[ASSIGNMENT] Find every line below where the string "export" shows up, and copy those lines.

[STORED DATA]
(* ===== verification/Words.v ===== *)
(** * Machine words and bit tricks

    The integer types the C sources use ([size_t], [uint64_t], [uint32_t],
    [intptr_t]) as [Z] with the wrap-around written out, the power-of-two and
    alignment idioms of [src/], and the two [_next_power_of_2] helpers
    (src/structs/hash_table.c, src/sched/task_pool.c). *)

From stdpp Require Import prelude.
From Stdlib Require Import ZArith Lia.
From S2P Require Import Prelude.
Local Open Scope Z_scope.

Declare Scope word_scope.
Delimit Scope word_scope with W.

(** ** Widths *)

Definition u64 (z : Z) : Z := z mod 2 ^ 64.
Definition u32 (z : Z) : Z := z mod 2 ^ 32.

(** Conversion to a signed 64-bit type ([intptr_t], [int64_t], [long]). *)
Definition s64 (z : Z) : Z :=
  let u := u64 z in if u <? 2 ^ 63 then u else u - 2 ^ 64.

Definition is_u64 (z : Z) : Prop := 0 ≤ z < 2 ^ 64.
Definition is_u32 (z : Z) : Prop := 0 ≤ z < 2 ^ 32.

(** [~x] on an unsigned 64-bit operand. *)
Definition not64 (z : Z) : Z := u64 (Z.lnot z).
Definition not32 (z : Z) : Z := u32 (Z.lnot z).

(** Unsigned 64-bit arithmetic as C defines it. *)
Notation "a +w b" := (u64 (a + b)) (at level 50, left associativity) : word_scope.
Notation "a -w b" := (u64 (a - b)) (at level 50, left associativity) : word_scope.
Notation "a *w b" := (u64 (a * b)) (at level 40, left associativity) : word_scope.
Local Open Scope word_scope.

(** ** Powers of two *)

Definition is_pow2 (n : Z) : Prop := ∃ k, 0 ≤ k ∧ n = 2 ^ k.

(** The validation [capacity < 2 || (capacity & (capacity - 1)) != 0] of
    [nkit_ring_create] and [nkit_slab_create], negated. *)
Definition valid_pow2_capacity (c : Z) : bool :=
  negb ((c <? 2) || negb (Z.land c (c -w 1) =? 0)).

(** [v |= v >> s] *)
Definition smear (s v : Z) : Z := Z.lor v (Z.shiftr v s).

(** hash_table.c: [_next_power_of_2(size_t v)]. *)
Definition next_power_of_2 (v : Z) : Z :=
  let v := v -w 1 in
  let v := smear 1 v in
  let v := smear 2 v in
  let v := smear 4 v in
  let v := smear 8 v in
  let v := smear 16 v in
  let v := smear 32 v in
  v +w 1.

(** task_pool.c: [_next_power_of_2(uint32_t v)]. *)
Definition next_power_of_2_u32 (v : Z) : Z :=
  let v := u32 (v - 1) in
  let v := smear 1 v in
  let v := smear 2 v in
  let v := smear 4 v in
  let v := smear 8 v in
  let v := smear 16 v in
  u32 (v + 1).

(** Rounding up to a multiple of a power of two, [(x + a - 1) & ~(a - 1)]. *)
Definition align_up (x a : Z) : Z :=
  Z.land (x +w a -w 1) (not64 (a - 1)).

(** ** Lemmas on widths *)

Lemma u64_range z : is_u64 (u64 z).
Proof. apply Z.mod_pos_bound; lia. Qed.

Lemma u32_range z : is_u32 (u32 z).
Proof. apply Z.mod_pos_bound; lia. Qed.

Lemma u64_small z : is_u64 z → u64 z = z.
Proof. apply Z.mod_small. Qed.

Lemma u32_small z : is_u32 z → u32 z = z.
Proof. apply Z.mod_small. Qed.

Lemma u64_idemp z : u64 (u64 z) = u64 z.
Proof. apply u64_small, u64_range. Qed.

Lemma u64_add_l a b : u64 (u64 a + b) = u64 (a + b).
Proof. apply Zplus_mod_idemp_l. Qed.

Lemma u64_add_r a b : u64 (a + u64 b) = u64 (a + b).
Proof. apply Zplus_mod_idemp_r. Qed.

Lemma u64_sub_l a b : u64 (u64 a - b) = u64 (a - b).
Proof. apply Zminus_mod_idemp_l. Qed.

Lemma u64_sub_r a b : u64 (a - u64 b) = u64 (a - b).
Proof. apply Zminus_mod_idemp_r. Qed.

Lemma u32_add_l a b : u32 (u32 a + b) = u32 (a + b).
Proof. apply Zplus_mod_idemp_l. Qed.

Lemma u64_inj a b : u64 a = u64 b → - 2 ^ 64 < a - b < 2 ^ 64 → a = b.
Proof.
  unfold u64. intros H Hr.
  assert (H0 : (a - b) mod 2 ^ 64 = 0) by (rewrite Zminus_mod, H, Z.sub_diag; done).
  apply Z.mod_divide in H0; [|lia]. destruct H0 as [q Hq]. nia.
Qed.

Lemma u32_inj a b : u32 a = u32 b → - 2 ^ 32 < a - b < 2 ^ 32 → a = b.
Proof.
  unfold u32. intros H Hr.
  assert (H0 : (a - b) mod 2 ^ 32 = 0) by (rewrite Zminus_mod, H, Z.sub_diag; done).
  apply Z.mod_divide in H0; [|lia]. destruct H0 as [q Hq]. nia.
Qed.

Lemma s64_small z : - 2 ^ 63 ≤ z < 2 ^ 63 → s64 z = z.
Proof.
  intros Hz. unfold s64, u64. destruct (Z.le_gt_cases 0 z).
  - rewrite Z.mod_small by lia. cmp_cases; lia.
  - rewrite <-(Z.mod_unique_pos z (2 ^ 64) (-1) (z + 2 ^ 64)) by lia.
    cmp_cases; lia.
Qed.

Lemma s64_u64 z : s64 (u64 z) = s64 z.
Proof. unfold s64. by rewrite u64_idemp. Qed.

Lemma u64_s64 z : u64 (s64 z) = u64 z.
Proof.
  unfold s64. case_match; [apply u64_idemp|].
  unfold u64. rewrite <-(Z.mod_add (z mod _ - _) 1) by lia.
  replace (z mod 2 ^ 64 - 2 ^ 64 + 1 * 2 ^ 64) with (z mod 2 ^ 64) by lia.
  by rewrite Z.mod_mod.
Qed.

(** The wrapped signed difference of two counters is the exact difference
    whenever that difference fits. *)
Lemma s64_counter_diff a b :
  - 2 ^ 63 ≤ a - b < 2 ^ 63 → s64 (s64 (u64 a) - s64 (u64 b)) = a - b.
Proof.
  intros H. rewrite <-(s64_small (a - b)) by done.
  rewrite <-(s64_u64 (s64 _ - _)), <-(s64_u64 (a - b)). f_equal.
  rewrite <-u64_sub_l, <-u64_sub_r, !u64_s64, !u64_idemp.
  by rewrite u64_sub_l, u64_sub_r.
Qed.

(** ** Masks *)

Lemma land_mask x k : 0 ≤ k → Z.land x (2 ^ k - 1) = x mod 2 ^ k.
Proof. intros. by rewrite <-Z.land_ones, Z.ones_equiv, Z.sub_1_r. Qed.

Lemma pow2_divide_u64 k : 0 ≤ k ≤ 64 → (2 ^ k | 2 ^ 64).
Proof.
  intros. exists (2 ^ (64 - k)). rewrite <-Z.pow_add_r by lia. f_equal; lia.
Qed.

Lemma u64_mod_pow2 x k : 0 ≤ k ≤ 64 → u64 x mod 2 ^ k = x mod 2 ^ k.
Proof.
  intros Hk. unfold u64. by apply Z.mod_mod_divide, pow2_divide_u64.
Qed.

Lemma not64_spec z i :
  0 ≤ i < 64 → Z.testbit (not64 z) i = negb (Z.testbit z i).
Proof.
  intros Hi. unfold not64, u64.
  rewrite Z.mod_pow2_bits_low by lia. apply Z.lnot_spec; lia.
Qed.

Lemma testbit_is_u64_high x i : is_u64 x → 64 ≤ i → Z.testbit x i = false.
Proof.
  intros Hx Hi. rewrite <-(u64_small x Hx). apply Z.mod_pow2_bits_high; lia.
Qed.

Lemma ldiff_ones x k : 0 ≤ k → Z.ldiff x (2 ^ k - 1) = x - x mod 2 ^ k.
Proof.
  intros Hk. rewrite Z.sub_1_r, <-Z.ones_equiv, Z.ldiff_ones_r, Z.shiftl_mul_pow2,
    Z.shiftr_div_pow2 by lia. pose proof (Z.div_mod x (2 ^ k)). lia.
Qed.

(** Clearing the low [k] bits of a 64-bit word. *)
Lemma land_not64_mask x k :
  is_u64 x → 0 ≤ k ≤ 64 → Z.land x (not64 (2 ^ k - 1)) = x - x mod 2 ^ k.
Proof.
  intros Hx Hk.
  rewrite <-ldiff_ones by lia. apply Z.bits_inj'. intros i Hi.
  rewrite Z.land_spec, Z.ldiff_spec.
  destruct (Z.lt_ge_cases i 64).
  - by rewrite not64_spec by lia.
  - by rewrite testbit_is_u64_high.
Qed.

(** Clearing bits of a 32-bit word. *)
Lemma land_not32 x m : is_u32 x → Z.land x (not32 m) = Z.ldiff x m.
Proof.
  intros Hx. apply Z.bits_inj'. intros i Hi. rewrite Z.land_spec, Z.ldiff_spec.
  unfold not32, u32. destruct (Z.lt_ge_cases i 32).
  - by rewrite Z.mod_pow2_bits_low, Z.lnot_spec by lia.
  - by rewrite <-(u32_small x Hx) at 1; unfold u32; rewrite <-(u32_small x Hx) at 2;
      unfold u32; rewrite !Z.mod_pow2_bits_high by lia.
Qed.

Lemma lor_absorb x m : Z.land x m = m → Z.lor x m = x.
Proof.
  intros <-. apply Z.bits_inj'. intros i _. rewrite Z.lor_spec, Z.land_spec.
  by destruct (Z.testbit x i).
Qed.

Lemma lor_disjoint x m : Z.land x m = 0 → Z.lor x m = x + m.
Proof. intros H. by rewrite Z.add_nocarry_lxor, Z.lxor_lor. Qed.

(** ** Powers of two: the bit test and the smearing loop *)

Lemma is_pow2_pos n : is_pow2 n → 0 < n.
Proof. intros (k & Hk & ->). lia. Qed.

Lemma is_pow2_u64_exp n : is_pow2 n → is_u64 n → ∃ k, 0 ≤ k < 64 ∧ n = 2 ^ k.
Proof.
  intros (k & Hk & ->) [_ Hlt]. exists k. split; [|done].
  split; [done|]. by apply (Z.pow_lt_mono_r_iff 2) in Hlt; lia.
Qed.

(** [c & (c - 1) = 0] decides "is a power of two" for positive [c]. *)
Lemma land_pred_pow2 c : 0 < c → Z.land c (c - 1) = 0 ↔ is_pow2 c.
Proof.
  intros Hc. split.
  - intros Hl. exists (Z.log2 c). split; [apply Z.log2_nonneg|].
    destruct (Z.log2_spec c Hc) as [Hlo Hhi].
    destruct (Z.eq_dec c (2 ^ Z.log2 c)) as [?|Hne]; [done|exfalso].
    assert (c ≠ 1) by (intros ->; by apply Hne).
    assert (Hb : Z.testbit (Z.land c (c - 1)) (Z.log2 c) = true).
    { rewrite Z.land_spec, Z.bit_log2 by done. simpl.
      replace (Z.log2 c) with (Z.log2 (c - 1)); [apply Z.bit_log2; lia|].
      apply Z.log2_unique; [apply Z.log2_nonneg|lia]. }
    by rewrite Hl, Z.bits_0 in Hb.
  - intros (k & Hk & ->). by rewrite land_mask, Z.mod_same by lia.
Qed.

Lemma valid_pow2_capacity_spec c :
  is_u64 c → valid_pow2_capacity c = true ↔ ∃ k, 1 ≤ k < 64 ∧ c = 2 ^ k.
Proof.
  intros Hc. unfold valid_pow2_capacity.
  rewrite negb_true_iff, orb_false_iff, negb_false_iff, Z.eqb_eq, Z.ltb_ge.
  split.
  - intros [H2 Hl]. rewrite u64_small in Hl by (destruct Hc; split; lia).
    apply land_pred_pow2 in Hl; [|lia].
    destruct (is_pow2_u64_exp c Hl Hc) as (k & Hk & ->).
    exists k. split; [|done]. destruct (Z.eq_dec k 0) as [->|]; lia.
  - intros (k & Hk & ->). assert (2 ^ 1 ≤ 2 ^ k) by (apply Z.pow_le_mono_r; lia).
    split; [lia|]. rewrite u64_small by (destruct Hc; split; lia).
    apply land_pred_pow2; [lia|]. exists k; split; [lia|done].
Qed.

(** [x] has bit [i] exactly when [w] has a bit in the window [i, i + n). *)
Definition smeared (w n x : Z) : Prop :=
  ∀ i, 0 ≤ i → Z.testbit x i = true ↔ ∃ j, i ≤ j < i + n ∧ Z.testbit w j = true.

Lemma smeared_init w : smeared w 1 w.
Proof.
  intros i Hi. split; [intros; exists i; split; [lia|done]|].
  intros (j & Hj & Hb). by replace i with j by lia.
Qed.

Lemma smeared_step w n x : 0 ≤ n → smeared w n x → smeared w (n + n) (smear n x).
Proof.
  intros Hn Hx i Hi. unfold smear.
  rewrite Z.lor_spec, Z.shiftr_spec, orb_true_iff by lia.
  rewrite (Hx i), (Hx (i + n)) by lia. split.
  - intros [(j & ? & ?)|(j & ? & ?)]; exists j; (split; [lia|done]).
  - intros (j & ? & ?). destruct (Z.lt_ge_cases j (i + n));
      [left|right]; exists j; (split; [lia|done]).
Qed.

Lemma smeared_log2 w n x :
  0 < w < 2 ^ n → smeared w n x → 0 ≤ x → x = 2 ^ (Z.log2 w + 1) - 1.
Proof.
  intros Hw Hx Hx0. pose proof (Z.log2_nonneg w).
  assert (Hn : Z.log2 w < n) by (apply Z.log2_lt_pow2; lia).
  rewrite Z.sub_1_r, <-Z.ones_equiv. apply Z.bits_inj'. intros i Hi.
  destruct (Z.le_gt_cases i (Z.log2 w)).
  - rewrite Z.ones_spec_low by lia. apply Hx; [done|].
    exists (Z.log2 w). split; [lia|apply Z.bit_log2; lia].
  - rewrite Z.ones_spec_high by lia. apply not_true_is_false.
    rewrite (Hx i) by done. intros (j & Hj & Hb).
    rewrite Z.bits_above_log2 in Hb; [done|lia|lia].
Qed.

Lemma smear_nonneg s v : 0 ≤ v → 0 ≤ smear s v.
Proof. intros. apply Z.lor_nonneg. split; [done|by apply Z.shiftr_nonneg]. Qed.

#[export] Hint Resolve smear_nonneg smeared_init : nkit_word.

Ltac smear_steps :=
  repeat match goal with
  | |- smeared _ _ (smear ?n _) => apply (smeared_step _ n); [lia|]
  end; auto with nkit_word.

Lemma smear_chain_64 w :
  0 < w < 2 ^ 64 →
  smear 32 (smear 16 (smear 8 (smear 4 (smear 2 (smear 1 w))))) =
  2 ^ (Z.log2 w + 1) - 1.
Proof.
  intros Hw. apply (smeared_log2 w 64); [done| |].
  - smear_steps.
  - repeat apply smear_nonneg. lia.
Qed.

Lemma smear_chain_32 w :
  0 < w < 2 ^ 32 →
  smear 16 (smear 8 (smear 4 (smear 2 (smear 1 w)))) = 2 ^ (Z.log2 w + 1) - 1.
Proof.
  intros Hw. apply (smeared_log2 w 32); [done| |].
  - smear_steps.
  - repeat apply smear_nonneg. lia.
Qed.

(** The mathematical function both C helpers compute. *)
Lemma next_power_of_2_log2 v :
  2 ≤ v ≤ 2 ^ 63 → next_power_of_2 v = 2 ^ (Z.log2 (v - 1) + 1).
Proof.
  intros Hv. unfold next_power_of_2.
  rewrite (u64_small (v - 1)), smear_chain_64 by (unfold is_u64; lia).
  assert (Hl : Z.log2 (v - 1) < 63) by (apply Z.log2_lt_pow2; lia).
  pose proof (Z.log2_nonneg (v - 1)).
  replace (2 ^ (Z.log2 (v - 1) + 1) - 1 + 1) with (2 ^ (Z.log2 (v - 1) + 1)) by lia.
  apply u64_small. split; [lia|]. apply Z.pow_lt_mono_r; lia.
Qed.

Lemma next_power_of_2_u32_log2 v :
  2 ≤ v ≤ 2 ^ 31 → next_power_of_2_u32 v = 2 ^ (Z.log2 (v - 1) + 1).
Proof.
  intros Hv. unfold next_power_of_2_u32.
  rewrite (u32_small (v - 1)), smear_chain_32 by (unfold is_u32; lia).
  assert (Hl : Z.log2 (v - 1) < 31) by (apply Z.log2_lt_pow2; lia).
  pose proof (Z.log2_nonneg (v - 1)).
  replace (2 ^ (Z.log2 (v - 1) + 1) - 1 + 1) with (2 ^ (Z.log2 (v - 1) + 1)) by lia.
  apply u32_small. split; [lia|]. apply Z.pow_lt_mono_r; lia.
Qed.

Lemma pow2_ceil_bounds v :
  2 ≤ v → v ≤ 2 ^ (Z.log2 (v - 1) + 1) < 2 * v - 1.
Proof.
  intros Hv. destruct (Z.log2_spec (v - 1)) as [Hlo Hhi]; [lia|].
  pose proof (Z.log2_nonneg (v - 1)).
  rewrite Z.pow_add_r, <-Z.add_1_r, Z.pow_add_r in * by lia. lia.
Qed.

(** Above 2^63 the 64-bit helper wraps to zero. *)
Lemma next_power_of_2_overflow v : 2 ^ 63 < v < 2 ^ 64 → next_power_of_2 v = 0.
Proof.
  intros Hv. unfold next_power_of_2.
  rewrite (u64_small (v - 1)), smear_chain_64 by (unfold is_u64; lia).
  replace (Z.log2 (v - 1)) with 63; [done|].
  symmetry. apply Z.log2_unique; lia.
Qed.

(** ** Alignment *)

Lemma align_up_spec x k :
  0 ≤ k < 64 → 0 ≤ x → x + 2 ^ k - 1 < 2 ^ 64 →
  align_up x (2 ^ k) = (x + 2 ^ k - 1) - (x + 2 ^ k - 1) mod 2 ^ k.
Proof.
  intros Hk Hx Hlt. unfold align_up.
  rewrite u64_sub_l, u64_small by (unfold is_u64; lia).
  apply land_not64_mask; unfold is_u64; lia.
Qed.

Lemma align_up_bounds x k :
  0 ≤ k < 64 → 0 ≤ x → x + 2 ^ k - 1 < 2 ^ 64 →
  x ≤ align_up x (2 ^ k) < x + 2 ^ k ∧ (2 ^ k | align_up x (2 ^ k)).
Proof.
  intros Hk Hx Hlt. rewrite align_up_spec by done.
  pose proof (Z.mod_pos_bound (x + 2 ^ k - 1) (2 ^ k)). split; [lia|].
  apply Z.mod_divide; [lia|]. rewrite Zminus_mod_idemp_r, Z.sub_diag. done.
Qed.

(** A request within [2^k] of the top of the address space wraps to zero. *)
Lemma align_up_wrap x k :
  0 ≤ k < 64 → x < 2 ^ 64 → 2 ^ 64 ≤ x + 2 ^ k - 1 → align_up x (2 ^ k) = 0.
Proof.
  intros Hk Hx Hge. unfold align_up. rewrite u64_sub_l.
  assert (2 ^ k < 2 ^ 64) by (apply Z.pow_lt_mono_r; lia).
  assert (E : x + 2 ^ k - 1 +w 0 = x + 2 ^ k - 1 - 2 ^ 64).
  { rewrite Z.add_0_r. unfold u64. symmetry. apply Z.mod_unique_pos with 1; lia. }
  rewrite Z.add_0_r in E. rewrite E.
  rewrite land_not64_mask by (unfold is_u64; lia).
  rewrite Z.mod_small by lia. lia.
Qed.

#[export] Hint Resolve u64_range u32_range : nkit_word.

(** ** Circular arrays *)

(** Positions less than a capacity apart use different slots. *)
Lemma slot_inj n T i j :
  0 < n → 0 ≤ i < n → 0 ≤ j < n →
  Z.to_nat ((T + i) mod n) = Z.to_nat ((T + j) mod n) → i = j.
Proof.
  intros Hn Hi Hj E.
  pose proof (Z.mod_pos_bound (T + i) n Hn). pose proof (Z.mod_pos_bound (T + j) n Hn).
  apply Z2Nat.inj in E; [|lia..].
  assert (H1 : ((T + i) - (T + j)) mod n = 0) by (rewrite Zminus_mod, E, Z.sub_diag; done).
  apply Z.mod_divide in H1; [|lia]. destruct H1 as [k Hk]. destruct (Z.lt_trichotomy k 0) as [?|[->|?]]; nia.
Qed.

(** Two positions of a window of one capacity with the same slot are equal. *)
Lemma window_slot cap hd p q :
  0 < cap → hd - cap ≤ p < hd → hd - cap ≤ q < hd →
  Z.to_nat (p mod cap) = Z.to_nat (q mod cap) → p = q.
Proof.
  intros Hc Hp Hq E. replace p with (hd - cap + (p - (hd - cap))) in * by lia.
  replace q with (hd - cap + (q - (hd - cap))) in * by lia.
  apply slot_inj in E; lia.
Qed.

[EXPECTED ANSWER]
#[export] Hint Resolve smear_nonneg smeared_init : nkit_word.
#[export] Hint Resolve u64_range u32_range : nkit_word.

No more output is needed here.